Love in the time of COVID: some ways to assist those affected

March 22, 2020

 

Disclaimer: this article doesn't cover everything that can or should be done, or is available. It focuses on two specific opportunities and while it doesn't claim to be comprehensive, it is provides a subset that can be viably implemented, replicated, and expanded. 

 

 

The biggest opportunity the current crises of COVID-19 provides, is of reflection. And hopefully, once the dust settles, the reflection allows for more community service and contribution than we usually are able to make time for. Two high need areas to target for during (and post) pandemic assistance are:

1. Goods and services assistance to the health (or exposure) high risk 

and 

2. Economic assistance to the financially most vulnerable 

Goods and services assistance envelope ensuring groceries and other essentials reach those who would be at high risk in their attempts to venture out for the same, or have to be in high exposure conditions without appropriate protections. This bucket of assistance is relatively easier to solicit for and to receive because: a. they are required more immediately -at a time when the crises is on everyone's mind (akin to clothing and food donations to disaster victims); b. these are easier to provide; and c. provide tangible, instant, gratification. They are also needed more visibly. Below are some ways to serve this need for the current crises. 

1. Pod mapping and local Facebook groups. I lot of communities have now started mutual aid groups (mostly via. Facebook). For e.g. there, is a Phoenix Mutual Aid Facebook group collecting volunteers and coordinating assistance. 

2. Neighborhood assistance. Good old checking on your neighbors (doesn't need to be as formalized or organized as above) and assisting as per their needs. For example, several folks are posting on Facebook and Whats App groups for their neighborhood asking if anyone needs anything during or offering up surplus supplies in response to specific asks. Similarly, the area we stay in are high in assisted and elderly living facilities. An easy way is to call them and offer to assist in shopping for their residents or drop off supplies as per pre-solicited lists.

3. Donations to local food banks (use Feeding America to find local food banks, shop 10% extra for essentials during weekly runs, donate - repeat for next run). Note: this is actually an highly effective and needed way during the COVID crises as multiple articles have reported regular folks unable to find supplies turning to food banks.

 

The second bucket: economic assistance to the financially vulnerable (and ensuring that more and more folks don't become financially vulnerable) is a much harder task. It is also a higher need, for it will have a cascading and circular effect. The sectors most immediately affected by Social Distancing measures disproportionately employ low wage workers. Also, low wage, daily wage, and gig workers, more often than not, lack padding of savings or disposable income needed for surviving such crises. Overlapping this population with those who would be hit with (or have existing) high expenses (children, elderly to care for, funeral, or personal or family health) gives the highest priority assist list. So far, below are the provisions and mechanisms available for assistance for those facing employment loss or reduction. 

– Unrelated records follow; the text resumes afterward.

(* ===== verification/SitesSystem.v ===== *)
(** * Static sites, from the request of a customer to the file that is served

    The control of [Sites.v] and the host of [SiteHost.v] together: requests of users, seeds,
    passes of the host over the directory, reports and restarts interleave in any way, and
    DNS, git and the network answer what they like.  The theorems say what a site that is
    served has been through, that the host takes every binding the control admits, and that
    only files of a release are sent. *)

From S2P Require Import Prelude Ids Contracts Json Programs Tables Sites SiteHost.
From stdpp Require Import relations.

Open Scope stdpp_scope.
Open Scope js_scope.
Local Open Scope Z_scope.

(** ** The system *)

(** What is remembered: what the directory has listed, checks of the DNS that were in order,
    releases that were made, and tokens that were handed out. *)
Inductive SiteEvent :=
| Listed (rows : sites)
| Resolved (binding : DirectoryBinding) (now : Z) (answers : DnsAnswers)
| Installed (binding : DirectoryBinding) (revision source : string) (files : tree)
| Issued (id owner hostname token : string).

(** [sy_posted] are the reports that were sent and have not arrived. *)
Record SiteSystem := {
  sy_time : Z;
  sy_table : sites;
  sy_host : Host;
  sy_disk : Disk;
  sy_posted : list json;
  sy_log : list SiteEvent
}.
Definition start_system (time : Z) : SiteSystem :=
  {| sy_time := time; sy_table := []; sy_host := new_host; sy_disk := empty_disk; sy_posted := []; sy_log := [] |}.

Inductive SiteAction :=
| Advance (time : Z)
| UserCalls (claims : IdentityClaims) (request : SiteRequest) (env : SiteEnv)
| Seeds (input : json) (env : SiteEnv)
| ReportArrives (i : nat) (env : SiteEnv)
| ReportLost (i : nat)
| PassStarts
| DirectoryReads
| PassFails
| DirectoryArrives
| GroupStarts
| TaskChecks (i : nat) (answers : DnsAnswers)
| TaskAnnounces (i : nat)
| TaskReleases (i : nat) (git : GitAnswers)
| TaskConcludes (i : nat)
| PassEnds (written : bool)
| Restarts.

1. State Departments of Economic Security (e.g, the Arizona DES programs are listed here) 

2. Local and corporate Initiatives (e.g. New York Employee Retention Grant program, Amazon's initiative in Seattle)

3. Donating to an organization or agency using your corporate grant program for their rent relief to homeless, essential supplies in shortage, or general funding needs. Here are some AZ organizations and details of their programs and needs: New Leaf AZ essential donations list, Homeward Bound AZ.

 

Lastly, the stimulus bill in consideration will help. However, resources cite previous stimulus bills and current systemic challenges and fear low effectiveness of the bill (in short, the trickle down effect through the businesses, esp. small businesses, to it's worker bases is expected to be slow, reactive, and not sufficient). Most importantly, the sub segment (out of the economically vulnerable who are facing delayed, reduced, or eliminated wages) of those who will have high immediate expenses due to ongoing or emerging crises will need salvaging. These are people with families with ill children, families dealing with sudden health crises and so on.

 

For expanding the above lists to your state or region, search for local non-profits in your area, and contact them to understand what needs are they specifically looking at.

Out of the two segments I outlined as target, Of the identified highest priority/most vulnerable  segment that is affected by COVID, I am going to open a crowdfunding/gofundme page for specifically single moms and pregnant women who are effected by COVID unemployment wave and have urgent or consistent bills to be paid.

 

There are several crowdfunding pages in flight, contribute to one. Or if you have a specific passion, consider setting up a crowdfunding on your own, some ideas are listed below.

 

Supporting monthly rent or mortgage payments for impacted folks
To fund paid sick time for those who are affected by COVID-19
Crisis pay for folks who aren’t sick but are out of work
Other expenses folks impacted are struggling to pay

 

Let's spread some love in the times of Corona.